FOJN · 11/04/2022 07:55

They’ve been through a lot in the last year and this felt like someone expecting them to downsize.

The people making the offer are not expecting your parents to do anything. I'd interpret the note more as, "if you're thinking of selling we'd be very interested and we won't try to fleece you on the price". They are not stalking your parents or putting pressure on them in anyway. Bin the note if it's that upsetting or hold onto it, the house will be sold at some point and if they're still interested then it might make life a lot easier for you or your parents.

Bornsloppy · 11/04/2022 07:55

We get these a few times per year - we actually got one the week we moved in!

If I won the lottery I'd definitely be posting a note through a couple of houses I adore in the local area.

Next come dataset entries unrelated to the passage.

(* ===== verification/JsDouble.v ===== *)
(** * JsDouble: rounding of floating-point results

    A finite number is its rational value; an operation computes exactly and then rounds to the nearest
    binary64 number, ties to even ([fl]). The sources that use this stay far from the overflow and
    subnormal ranges, which are not modelled. *)
From Stdlib Require Import QArith Qround Qabs Qpower Lqa.
From S2P Require Import Prelude.

Definition pow2 (e : Z) : Q := Qpower 2 e.

(** To the nearest integer, ties to even. *)
Definition nearest (x : Q) : Z :=
  let f := Qfloor x in
  let r := (x - inject_Z f)%Q in
  match (r ?= 1 # 2)%Q with
  | Lt => f
  | Gt => f + 1
  | Eq => if Z.even f then f else f + 1
  end.

(** The exponent of a nonzero number: [2 ^ e <= |q| < 2 ^ (e + 1)]. *)
Definition exponent (q : Q) : Z :=
  let e := Z.log2 (Z.abs (Qnum q)) - Z.log2 (Zpos (Qden q)) in
  if Qle_bool (pow2 e) (Qabs q) then e else e - 1.

Definition fl (q : Q) : Q :=
  if Qnum q =? 0 then 0%Q
  else
    let k := 52 - exponent q in
    let m := nearest (Qabs q * pow2 k) in
    Qred (inject_Z (Z.sgn (Qnum q) * m) * pow2 (- k)).

(** [Math.round]. *)
Definition mathRound (x : Q) : Z := Qfloor (x + (1 # 2))%Q.

(** Half a unit in the last place. *)
Definition ulp_half : Q := pow2 (-53).

Lemma pow2_pos e : (0 < pow2 e)%Q.
Proof. apply Qpower_0_lt. lra. Qed.

Lemma pow2_plus a b : (pow2 (a + b) == pow2 a * pow2 b)%Q.
Proof. apply Qpower_plus. lra. Qed.

Lemma pow2_inject e : 0 <= e -> (inject_Z (2 ^ e) == pow2 e)%Q.
Proof. intros He. unfold pow2. change 2%Q with (inject_Z 2). by apply Zpower_Qpower. Qed.

Lemma nearest_error x : (Qabs (inject_Z (nearest x) - x) <= 1 # 2)%Q.
Proof.
  unfold nearest. pose proof (Qfloor_le x) as H1. pose proof (Qlt_floor x) as H2. rewrite inject_Z_plus in H2. set (f := inject_Z (Qfloor x)) in *.
  change (inject_Z 1) with 1%Q in H2. apply Qabs_Qle_condition.
  destruct (Qcompare_spec (x - f) (1 # 2)) as [H|H|H]; [destruct (Z.even (Qfloor x))| |]; rewrite ?inject_Z_plus; change (inject_Z 1) with 1%Q; fold f; lra.
Qed.

(** The exponent is not too large. *)
Lemma exponent_le q : Qnum q <> 0 -> (pow2 (exponent q) <= Qabs q)%Q.
Proof.
  intros Hn. unfold exponent. set (la := Z.log2 (Z.abs (Qnum q))). set (ld := Z.log2 (Zpos (Qden q))).
  destruct (Qle_bool (pow2 (la - ld)) (Qabs q)) eqn:E; [by apply Qle_bool_iff|].
  pose proof (Z.log2_spec (Z.abs (Qnum q)) ltac:(lia)) as [Ha _]. pose proof (Z.log2_spec (Zpos (Qden q)) ltac:(lia)) as [_ Hd]. fold la in Ha. fold ld in Hd.
  assert (0 <= la) by apply Z.log2_nonneg. assert (0 <= ld) by apply Z.log2_nonneg.
  assert (Qabs q == inject_Z (Z.abs (Qnum q)) / inject_Z (Zpos (Qden q)))%Q as ->.
  { destruct q as [n d]. cbn. unfold Qeq. cbn. lia. }
  apply Qle_shift_div_l; [by apply Qlt_shift_mult_l || (change 0%Q with (inject_Z 0); rewrite <- Zlt_Qlt; lia)|].
  apply Qle_trans with (pow2 (la - ld - 1) * pow2 (Z.succ ld))%Q.
  - rewrite (Qmult_comm _ (pow2 (Z.succ ld))), (Qmult_comm _ (inject_Z _)). apply Qmult_le_compat_r; [|apply Qlt_le_weak, pow2_pos].
    rewrite <- (pow2_inject (Z.succ ld)) by lia. rewrite <- Zle_Qle. lia.
  - rewrite <- pow2_plus. replace (la - ld - 1 + Z.succ ld) with la by lia. rewrite <- pow2_inject by done. by rewrite <- Zle_Qle.
Qed.

(** Rounding changes a number by at most half a unit in its last place. *)
Lemma fl_error q : (Qabs (fl q - q) <= Qabs q * ulp_half)%Q.
Proof.
  unfold fl. destruct (Z.eqb_spec (Qnum q) 0) as [H0|Hn].
  { assert (q == 0)%Q as -> by (unfold Qeq; cbn; lia). vm_compute. discriminate. }
  rewrite Qred_correct. set (k := 52 - exponent q). set (x := (Qabs q * pow2 k)%Q). pose proof (nearest_error x) as He.
  assert (pow2 52 <= x)%Q as Hx.
  { unfold x. replace 52 with (exponent q + k) at 1 by (unfold k; lia). rewrite pow2_plus. apply Qmult_le_compat_r; [by apply exponent_le|].
    apply Qlt_le_weak, pow2_pos. }
  assert (x * pow2 (- k) == Qabs q)%Q as Hxk.
  { unfold x. rewrite <- Qmult_assoc, <- pow2_plus. replace (k + - k) with 0 by lia. cbn. ring. }
  assert (q == inject_Z (Z.sgn (Qnum q)) * Qabs q)%Q as Hsgn.
  { destruct q as [n d]. cbn. unfold Qeq. cbn. rewrite (Z.mul_comm (Z.sgn n)), Z.abs_sgn. lia. }
  assert (inject_Z (Z.sgn (Qnum q) * nearest x) * pow2 (- k) - q == inject_Z (Z.sgn (Qnum q)) * ((inject_Z (nearest x) - x) * pow2 (- k)))%Q as ->.
  { rewrite inject_Z_mult. rewrite Hsgn at 2. rewrite <- Hxk. ring. }
  rewrite !Qabs_Qmult, (Qabs_pos (pow2 (- k))) by (apply Qlt_le_weak, pow2_pos).
  assert (Qabs (inject_Z (Z.sgn (Qnum q))) == 1)%Q as -> by (destruct (Qnum q); cbn; [done|reflexivity..]).
  rewrite Qmult_1_l. apply Qle_trans with ((1 # 2) * pow2 (- k))%Q; [apply Qmult_le_compat_r; [done|apply Qlt_le_weak, pow2_pos]|].
  rewrite <- Hxk. rewrite <- Qmult_assoc, (Qmult_comm (pow2 (- k))), Qmult_assoc. apply Qmult_le_compat_r; [|apply Qlt_le_weak, pow2_pos].
  change (1 # 2)%Q with (pow2 (-1)). change (-1) with (52 + -53). rewrite pow2_plus. apply Qmult_le_compat_r; [done|].
  apply Qlt_le_weak, pow2_pos.
Qed.

Lemma mathRound_bounds x lo hi : (inject_Z lo <= x)%Q -> (x <= inject_Z hi)%Q -> lo <= mathRound x <= hi.
Proof.
  intros Hl Hh. unfold mathRound. pose proof (Qfloor_le (x + (1 # 2))) as H1. pose proof (Qlt_floor (x + (1 # 2))) as H2.
  rewrite inject_Z_plus in H2. change (inject_Z 1) with 1%Q in H2. split.
  - apply Z.lt_succ_r. unfold Z.succ. rewrite Zlt_Qlt, inject_Z_plus. change (inject_Z 1) with 1%Q. lra.
  - apply Z.lt_succ_r. unfold Z.succ. rewrite Zlt_Qlt, inject_Z_plus. change (inject_Z 1) with 1%Q. lra.
Qed.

EmergencyHydrangea · 11/04/2022 07:56

I think it's rude and invasive

Nennypops · 11/04/2022 07:57

@Dairymilk50

I think from reading on here maybe it's a little more common than I thought.

My mum had something similar the odd part is that there has never been a for sale sign up. It's presumtious to think that you can buy someone's house that is NOT up for sale.

We all see now houses around... doesn't give you the right to post notes though. The fee part was uncessary also.

Why is it presumptuous to ask? No-one is forcing the owners to do anything, they can simply say no. But if they were thinking of selling, they can save thousands in estate agents' fees, and again there is absolutely nothing wrong with mentioning that fact.

Everyone has a right to post polite notes through people's doors.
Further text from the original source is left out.